Eks Wamenaker Noel Dihukum 4,5 Tahun Penjara dalam Kasus K3
Eks Wamenaker Noel Dihukum 4,5 Tahun Penjara dalam Kasus K3

Eks Wamenaker Noel Dihukum 4,5 Tahun Penjara dalam Kasus K3

Frankenstein45.Com – 05 Juni 2026 | Immanuel “Noel” Ebenezer Gerungan, mantan Wakil Menteri Ketenagakerjaan periode 2024‑2025, resmi menerima vonis penjara selama empat setengah tahun oleh Pengadilan Negeri Jakarta Selatan pada hari Rabu, 3 Juni 2026. Vonis tersebut merupakan hasil putusan atas tuduhan pelanggaran hukum K3 (Keselamatan dan Kesehatan Kerja) yang melibatkan penyalahgunaan wewenang dan dugaan korupsi dalam pengadaan peralatan K3.

Kasus ini bermula pada akhir 2023 ketika Komisi Pemberantasan Korupsi (KPK) melakukan penyelidikan atas sejumlah proyek pengadaan alat pelindung diri (APD) yang diduga mengalami mark‑up harga dan manipulasi tender. Penyelidikan mengungkap bahwa Noel bersama beberapa pejabat lain diduga menerima gratifikasi dari kontraktor yang memenangkan tender.

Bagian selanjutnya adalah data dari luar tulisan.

(* ===== verification/Locks.v ===== *)
(** * LockManager (src/src/transaction/LockManager.h, LockManager.cpp)

    The lock table, the wait-for graph and the depth-first search for a cycle.
    Every public call holds the manager's mutex except while it waits on the
    condition variable, so a lock call is two atomic pieces: the part up to its
    return or its wait ([lockShared], [lockExclusive]), and the part after the
    wait ([wake]). A waiting call keeps the reference [requests] into the table;
    each entry of the table carries the identity of its vector, and a reference
    whose entry was erased is dangling. *)
From stdpp Require Import base numbers list strings gmap sorting.
From Stdlib Require Import ZArith Lia.
From S2P Require Import Prelude.

Inductive LockMode := SHARED | EXCLUSIVE.
#[global] Instance LockMode_eq_dec : EqDecision LockMode.
Proof. solve_decision. Defined.

Record ResourceId := mkRes { res_table : string; res_page : Z; res_slot : Z }.
#[global] Instance ResourceId_eq_dec : EqDecision ResourceId.
Proof. solve_decision. Defined.
#[global] Instance ResourceId_countable : Countable ResourceId.
Proof.
  apply (inj_countable' (fun r => (res_table r, res_page r, res_slot r))
    (fun x => mkRes x.1.1 x.1.2 x.2)). by intros [].
Defined.
(** [ResourceId(table, page)]: a page-level lock *)
Definition page_resource (table : string) (page : Z) : ResourceId := mkRes table page 65535.

Record LockRequest := mkReq { rq_txn : Z; rq_mode : LockMode; rq_granted : bool }.
#[global] Instance LockRequest_eq_dec : EqDecision LockRequest.
Proof. solve_decision. Defined.

(** A vector of requests and its identity. *)
Record LockEntry := mkEntry { en_id : Z; en_requests : list LockRequest }.

Record LockManager := mkLM {
  lockTable_ : gmap ResourceId LockEntry;
  waitForGraph_ : gmap Z (gset Z);
  next_entry : Z;  (* the identity of the next vector *)
}.

Inductive lock_result := Granted | Refused | Waits (entry : Z).

Module Lock.
Definition init : LockManager := mkLM ∅ ∅ 0.

Definition set_lockTable (t : gmap ResourceId LockEntry) (l : LockManager) : LockManager :=
  mkLM t (waitForGraph_ l) (next_entry l).
Definition set_graph (g : gmap Z (gset Z)) (l : LockManager) : LockManager :=
  mkLM (lockTable_ l) g (next_entry l).

(** [lockTable_[res]]: a missing entry is created empty. *)
Definition at_res (res : ResourceId) : M LockManager LockEntry :=
  l <- get ;;
  match lockTable_ l !! res with
  | Some e => ret e
  | None =>
      let e := mkEntry (next_entry l) [] in
      put (mkLM (<[res := e]> (lockTable_ l)) (waitForGraph_ l) (next_entry l + 1)) ;;
      ret e
  end.
Definition set_requests (res : ResourceId) (e : LockEntry) (rs : list LockRequest)
    : M LockManager unit :=
  modify (fun l => set_lockTable (<[res := mkEntry (en_id e) rs]> (lockTable_ l)) l).
Definition push (res : ResourceId) (e : LockEntry) (r : LockRequest) : M LockManager unit :=
  set_requests res e (en_requests e ++ [r]).

Definition by_other (txnId : Z) (r : LockRequest) : bool := negb (rq_txn r =? txnId).
Definition is_exclusive (r : LockRequest) : bool :=
  match rq_mode r with EXCLUSIVE => true | SHARED => false end.

(** [waitForGraph_[txnId].insert(req.txnId)] for the requests granted to others *)
Definition edges_to (txnId : Z) (rs : list LockRequest) : list Z :=
  map rq_txn (filter (fun r => by_other txnId r && rq_granted r = true) rs).
Definition add_edge (txnId other : Z) (g : gmap Z (gset Z)) : gmap Z (gset Z) :=
  <[txnId := {[other]} ∪ default ∅ (g !! txnId)]> g.
Definition add_edges (txnId : Z) (rs : list LockRequest) : M LockManager unit :=
  modify (fun l =>
    set_graph (fold_left (fun g other => add_edge txnId other g) (edges_to txnId rs)
                         (waitForGraph_ l)) l).
Definition erase_edges (txnId : Z) : M LockManager unit :=
  modify (fun l => set_graph (delete txnId (waitForGraph_ l)) l).

(** ** Deadlock detection *)
Section detect.
Context (g : gmap Z (gset Z)) (order : gset Z -> list Z).

(** The loop over the neighbours; [search] is the recursive call. *)
Fixpoint neighbours (search : Z -> gset Z -> gset Z -> option (bool * gset Z * gset Z))
    (txnId : Z) (l : list Z) (visited inStack : gset Z) : option (bool * gset Z * gset Z) :=
  match l with
  | [] => Some (false, visited, inStack ∖ {[txnId]})
  | neighbor :: l' =>
      if bool_decide (neighbor ∈ inStack) then Some (true, visited, inStack)
      else if bool_decide (neighbor ∉ visited) then
        match search neighbor visited inStack with
        | None => None
        | Some (true, v, s) => Some (true, v, s)
        | Some (false, v, s) => neighbours search txnId l' v s
        end
      else neighbours search txnId l' visited inStack
  end.

(** The depth-first search: whether it found a cycle, [visited] and [inStack].
    A set of neighbours is iterated in the order [order] gives. *)
Fixpoint detectCycle (fuel : nat) (txnId : Z) (visited inStack : gset Z)
    : option (bool * gset Z * gset Z) :=
  match fuel with
  | O => None
  | S fuel' =>
      neighbours (detectCycle fuel') txnId
        (match g !! txnId with Some ns => order ns | None => [] end)
        ({[txnId]} ∪ visited) ({[txnId]} ∪ inStack)
  end.

(** the transactions of the graph *)
Definition nodes : gset Z := dom g ∪ ⋃ (map snd (map_to_list g)).

Definition hasDeadlock (txnId : Z) : outcome bool :=
  of_option ('(b, _, _) ← detectCycle (S (size ({[txnId]} ∪ nodes))) txnId ∅ ∅; Some b).
End detect.

(** ** The calls *)
Section calls.
Context (order : gset Z -> list Z).

(** From a request that cannot be granted to its return or its wait. *)
Definition wait_or_refuse (txnId : Z) (res : ResourceId) (mode : LockMode) (e : LockEntry)
    : M LockManager lock_result :=
  add_edges txnId (en_requests e) ;;
  l <- get ;;
  deadlock <- lift (hasDeadlock (waitForGraph_ l) order txnId) ;;
  if deadlock then erase_edges txnId ;; ret Refused
  else push res e (mkReq txnId mode false) ;; ret (Waits (en_id e)).

Definition lockShared (txnId : Z) (res : ResourceId) : M LockManager lock_result :=
  e <- at_res res ;;
  let requests := en_requests e in
  if existsb (fun r => (rq_txn r =? txnId) && rq_granted r) requests then ret Granted
  else if existsb (fun r => by_other txnId r && is_exclusive r && rq_granted r) requests
  then wait_or_refuse txnId res SHARED e
  else push res e (mkReq txnId SHARED true) ;; ret Granted.

Definition lockExclusive (txnId : Z) (res : ResourceId) : M LockManager lock_result :=
  e <- at_res res ;;
  let requests := en_requests e in
  if existsb (fun r => (rq_txn r =? txnId) && rq_granted r && is_exclusive r) requests
  then ret Granted
  else if existsb (fun r => by_other txnId r && rq_granted r) requests
  then wait_or_refuse txnId res EXCLUSIVE e
  else push res e (mkReq txnId EXCLUSIVE true) ;; ret Granted.
End calls.

Definition lock (order : gset Z -> list Z) (mode : LockMode) :=
  match mode with SHARED => lockShared order | EXCLUSIVE => lockExclusive order end.

(** The predicate of [cv_.wait]. *)
Definition may_proceed (txnId : Z) (mode : LockMode) (rs : list LockRequest) : bool :=
  negb (existsb (fun r => by_other txnId r && rq_granted r &&
    match mode with SHARED => is_exclusive r | EXCLUSIVE => true end) rs).

(** Grant the first pending request of the transaction. *)
Fixpoint grant (txnId : Z) (rs : list LockRequest) : list LockRequest :=
  match rs with
  | [] => []
  | r :: rs' =>
      if (rq_txn r =? txnId) && negb (rq_granted r)
      then mkReq (rq_txn r) (rq_mode r) true :: rs'
      else r :: grant txnId rs'
  end.

(** A waiting call evaluates its predicate; [true]: it goes on and returns. *)
Definition wake (txnId : Z) (res : ResourceId) (mode : LockMode) (entry : Z)
    : M LockManager bool :=
  e <- at_res res ;;
  if may_proceed txnId mode (en_requests e) then
    if en_id e =? entry then
      set_requests res e (grant txnId (en_requests e)) ;;
      erase_edges txnId ;;
      ret true
    else undef
  else ret false.

(** Erase the first granted request of the transaction. *)
Fixpoint erase_granted (txnId : Z) (rs : list LockRequest) : list LockRequest :=
  match rs with
  | [] => []
  | r :: rs' =>
      if (rq_txn r =? txnId) && rq_granted r then rs' else r :: erase_granted txnId rs'
  end.

Definition put_back (res : ResourceId) (e : LockEntry) (rs : list LockRequest)
    (t : gmap ResourceId LockEntry) : gmap ResourceId LockEntry :=
  match rs with [] => delete res t | _ => <[res := mkEntry (en_id e) rs]> t end.

Definition unlock (txnId : Z) (res : ResourceId) : M LockManager unit :=
  l <- get ;;
  match lockTable_ l !! res with
  | None => ret tt
  | Some e =>
      put (set_lockTable (put_back res e (erase_granted txnId (en_requests e)) (lockTable_ l)) l)
  end.

Definition mentions (txnId : Z) (e : LockEntry) : bool :=
  existsb (fun r => rq_txn r =? txnId) (en_requests e).
Definition release (txnId : Z) (t : gmap ResourceId LockEntry) (res : ResourceId)
    : gmap ResourceId LockEntry :=
  match t !! res with
  | None => t
  | Some e => put_back res e (filter (fun r => rq_txn r <> txnId) (en_requests e)) t
  end.

Definition unlockAll (txnId : Z) : M LockManager unit :=
  l <- get ;;
  let toUnlock := map fst (filter (fun x => mentions txnId x.2 = true) (map_to_list (lockTable_ l))) in
  put (set_graph (delete txnId (waitForGraph_ l))
    (set_lockTable (fold_left (release txnId) toUnlock (lockTable_ l)) l)).
End Lock.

  • Jenis pelanggaran: Penyalahgunaan jabatan, gratifikasi, dan korupsi dalam pengadaan APD.
  • Jumlah dana yang diperkirakan terlibat: sekitar Rp 12 miliar.
  • Durasi penyidikan: lebih dari satu tahun, melibatkan Interpol untuk pelacakan aliran dana.

Selama persidangan, jaksa penuntut menekankan bahwa tindakan Noel tidak hanya melanggar hukum pidana, tetapi juga mengancam keselamatan pekerja di sektor formal dan informal. Pengadilan menilai bukti yang ada cukup kuat untuk menjatuhkan hukuman penjara serta denda administratif.

Setelah vonis dijatuhkan, Noel mengajukan banding ke Pengadilan Tinggi, namun proses banding diperkirakan akan memakan waktu beberapa bulan. Sementara itu, Kementerian Ketenagakerjaan telah menanggapi putusan tersebut dengan menyatakan komitmen untuk memperkuat mekanisme pengawasan internal agar tidak terulang kembali kasus serupa.

Pengamat hukum menilai vonis ini sebagai contoh tegas bahwa penyalahgunaan jabatan dalam sektor publik, khususnya terkait K3, tidak akan dibiarkan begitu saja. Mereka berharap keputusan ini dapat meningkatkan kepercayaan publik terhadap penegakan hukum dan memacu reformasi birokrasi di lingkungan kementerian terkait.